» WORK ORDER
Find the lines below that contain the string "with". Copy each one.

» DATASET RECORDS
(* ===== verification/Records.v ===== *)
(** * Records over HTTP (core/src/routes/crud.rs)

    How the CRUD routes read and write the records of an entity: values bound with
    their column's type (core/src/data_types.rs), the entities a route reaches
    (core/src/manifest.rs), and each handler as the statement it prepares and what
    PostgreSQL answers to it on a table, under the row policies of the transaction
    it opened.  A statement is a tree with its text and its parameters. *)

From stdpp Require Import base numbers pretty gmap strings sets list.
From S2P Require Import Prelude Str Ident Json DataTypes Perms Roles Authority Gates Ownership SqlScan Filters.

(** ** Typed parameters *)

(** What is bound for a column; [None] is NULL.  Numbers, decimals, uuids, dates and
    times are kept as their canonical text. *)
Inductive Bound :=
  | BNumber (v : option string) | BDecimal (v : option string) | BBoolean (v : option bool) | BUuid (v : option uuid)
  | BDate (v : option string) | BTimestamp (v : option string) | BJson (v : option JsonValue)
  | BTextArray (v : option (list string)) | BNumberArray (v : option (list string)) | BText (v : option string).

(** Parsing of the types bound: [f64], [BigDecimal], [Uuid], [NaiveDate] and
    [DateTime<Utc>], whether a float is finite, and [Value::to_string]. *)
Class Parsers := {
  parse_f64 : string → option string; is_finite : string → bool; parse_bigdecimal : string → option string;
  parse_uuid : string → option uuid; parse_date : string → option string; parse_timestamp : string → option string;
  show_json : JsonValue → string }.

» FINISHED EXERCISE
    How the CRUD routes read and write the records of an entity: values bound with
    it opened.  A statement is a tree with its text and its parameters. *)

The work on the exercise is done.